From Lemma 3 it is seen that the sequence:

$\sequence {d_n - \dfrac 1 {12 n} }$

is increasing.

In particular:

$\forall n \in \N_{>0}: d_n - \dfrac 1 {12 n} \ge d_1 = \dfrac 1 {12}$

and so $\sequence {d_n}$ is bounded below.

From the Monotone Convergence Theorem (Real Analysis), it follows that $\sequence {d_n}$ is convergent.

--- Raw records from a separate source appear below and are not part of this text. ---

(** ** The workflow *)

Lemma accepted_no_violation form data :
  validate_payload form = Accepted data -> forall r, violated form r = false.
Proof.
  rewrite validate_payload_rules.
  destruct (first_violated form) eqn:Hf; [discriminate |].
  intros _. now apply first_violated_none.
Qed.

Lemma dom_raw_echo form : dom (raw_echo form) = list_to_set field_names.
Proof.
  unfold raw_echo, field_names. rewrite !dom_insert_L, dom_empty_L.
  cbn [list_to_set foldr]. set_solver.
Qed.

Lemma dom_normalized_record form : dom (normalized_record form) = list_to_set field_names.
Proof.
  unfold normalized_record, record_of, field_names.
  rewrite !dom_insert_L, dom_empty_L. cbn [list_to_set foldr]. set_solver.
Qed.

Lemma field_names_fit :
  (list_to_set field_names : gset string) ⊆ list_to_set fieldnames.
Proof.
  intros k Hk. apply elem_of_list_to_set in Hk. apply elem_of_list_to_set.
  unfold fieldnames. now apply list_elem_of_further.
Qed.

(** [submit] and [preview], branch by branch. *)
Lemma submit_cases cfg ev form w :
  submit cfg ev form w =
  if negb (validate_csrf (form !! "csrf_token") (session w)) then invalid_session w
  else if bool_decide (form !! "action" = Some (u "edit")) then (Ok (Redirect "index"), w)
  else match session w !! "form_data" with
       | Some (SDict data) =>
           if bool_decide (data = ∅) then
             (Ok (Redirect "index"),
              flashed "Session expired. Please re-enter your details." w)
           else confirm_steps cfg ev data w
       | None =>
           (Ok (Redirect "index"),
            flashed "Session expired. Please re-enter your details." w)
       | Some _ => (Raise (TypeError "form_data is not a mapping"), w)
       end.
Proof.
  unfold submit, bind at 1, get_session.
  destruct (validate_csrf _ _); cbn [negb]; [| reflexivity].
  destruct (bool_decide (form !! "action" = Some (u "edit"))); [reflexivity |].
  destruct (session w !! "form_data") as [[s|data|l]|]; try reflexivity.
  destruct (bool_decide (data = ∅)); reflexivity.
Qed.

Lemma preview_cases ev form w :
  preview ev form w =
  if negb (validate_csrf (form !! "csrf_token") (session w)) then invalid_session w
  else match validate_payload form with
       | Rejected reason =>
           (Ok (Redirect "index"),
            set_session (insert "form_data" (SDict (raw_echo form))) (flashed reason w))
       | Accepted data =>
           (Raise (TemplateNotFound "BASE_HEAD"),
            add_render_call (PREVIEW_TPL data) (hex (urandom ev))
              (set_session
                 (fun sess => <["csrf_token" := SStr (hex (urandom ev))]>
                                (<["form_data" := SDict data]> sess)) w))
       end.
Proof.
  unfold preview, bind at 1, get_session.
  destruct (validate_csrf _ _); cbn [negb]; [| reflexivity].
  destruct (validate_payload form); reflexivity.
Qed.



(** C1 fails on the code when the application is served without debug.
    [preview] stores the raw, rejected fields under the same session key as a
    validated record and leaves the token in place, so a confirm request
    that follows a rejected preview finalizes them: after [GET /], a
    [POST /preview] whose name is "A" (rejected) and a [POST /submit] with
    action confirm and the same token, the raw fields are appended to the
    log and mailed before the request ends in the exception of the template
    lookup, and no form at all validates to that record.  Under
    [app.run(debug=True)] the same three requests reach no sink, because the
    token minted by [GET /] is never saved. *)
Lemma unvalidated_record_finalized :
  let requests :=
    [(sample_env Byte.x3a, GET_index);
     (sample_env Byte.x5b, POST_preview short_name_form);
     (sample_env Byte.x7c, POST_submit (confirm_form first_token))] in
  let out := serve false sample_cfg (sample_env Byte.x7c)
               (POST_submit (confirm_form first_token)) after_rejected_preview in
  reachable sample_cfg after_rejected_preview
  /\ out.2 = run_served false sample_cfg requests empty_world
  /\ validate_payload short_name_form = Rejected "Please enter a valid full name."
  /\ session after_rejected_preview !! "form_data"
     = Some (SDict (raw_echo short_name_form))
  /\ csv_file out.2 =
     Some [Header;
           Row (raw_echo short_name_form
                ∪ {["timestamp" := FStr (u "2024-01-01T10:00:00")]})]
  /\ length (outbox out.2) = 1%nat
  /\ out.1 = Raise (TemplateNotFound "BASE_HEAD")
  /\ raw_echo short_name_form !! "name" = Some (FStr (u "A"))
  /\ csv_file (run_served true sample_cfg requests empty_world) = None
  /\ outbox (run_served true sample_cfg requests empty_world) = []
  /\ forall form, validate_payload form <> Accepted (raw_echo short_name_form).
Proof.
  cbv zeta.
  split; [apply run_reachable, reach_fresh; reflexivity |].
  do 9 (split; [by_evaluation |]).
  intros form Hv. pose proof (accepted_normalized_record _ _ Hv) as E.
  apply (f_equal (fun d : gmap string field => d !! "name")) in E.
  assert (Hraw : raw_echo short_name_form !! "name" = Some (FStr (u "A")))
    by by_evaluation.
  rewrite Hraw in E. unfold normalized_record, record_of in E.
  rewrite lookup_insert_eq in E. injection E as E.
  pose proof (accepted_no_violation _ _ Hv NameRule) as Hn.
  cbn [violated] in Hn. rewrite <- E in Hn. vm_compute in Hn. discriminate.
Qed.







(** C4. When the append to the log raises, the exception leaves [submit]
    uncaught and nothing else has happened: no message was sent, the session
    still holds the pending record and its token, and no page was
    rendered. *)
Theorem persistence_failure_propagates cfg ev form w data e :
  validate_csrf (form !! "csrf_token") (session w) = true ->
  form !! "action" <> Some (u "edit") ->
  session w !! "form_data" = Some (SDict data) ->
  data <> ∅ ->
  fs_fault ev = Some e ->
  submit cfg ev form w = (Raise e, w)
  /\ outbox (submit cfg ev form w).2 = outbox w
  /\ session (submit cfg ev form w).2 !! "form_data" = Some (SDict data)
  /\ is_render (submit cfg ev form w).1 = false.
Proof.
  intros Hc Ha Hd Hne Hfs.
  assert (E : submit cfg ev form w = (Raise e, w)).
  { rewrite (submit_confirm cfg ev form w data Hc Ha Hd Hne), confirm_steps_eq.
    now rewrite (save_to_csv_fault ev data w e Hfs). }
  rewrite E. auto.
Qed.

Let $d_n \to d$ as $n \to \infty$.

From Exponential Function is Continuous, we have:

$\exp d_n \to \exp d$ as $n \to \infty$

Let $C = \exp d$.

Then:

$\dfrac {n!} {n^n \sqrt n e^{-n} } \to C$ as $n \to \infty$

It remains to be shown that $C = \sqrt {2 \pi}$.

Let $I_n$ be defined as:

$\ds I_n = \int_0^{\frac \pi 2} \sin^n x \rd x$

Then from Lemma 4:

$\ds \lim_{n \mathop \to \infty} \frac {I_{2 n} } {I_{2 n + 1} } = 1$

So:

 $\ds \lim_{n \mathop \to \infty} \dfrac {n!} {n^n \sqrt n e^{-n} }$ $=$ $\ds \sqrt {2 \pi}$ Lemma 5 $\ds \leadsto \ \$ $\ds \lim_{n \mathop \to \infty} \dfrac {n!} {\sqrt {2 \pi n} \paren {\frac n e}^n}$ $=$ $\ds 1$

Hence the result.

$\blacksquare$

Also defined as

This result can also be seen reported as:

$n! \sim \sqrt {2 \pi} n^n n^{1/2} e^{-n}$

Other variants are sometimes encountered.

Also known as

Stirling's Formula is otherwise known as Stirling's approximation.

Examples

Factorial of $8$

The factorial of $8$ is given by Stirling's Formula as:

$8! \approx 39 \ 902$

which shows an error of about $1 \%$.

Source of Name

This entry was named for James Stirling.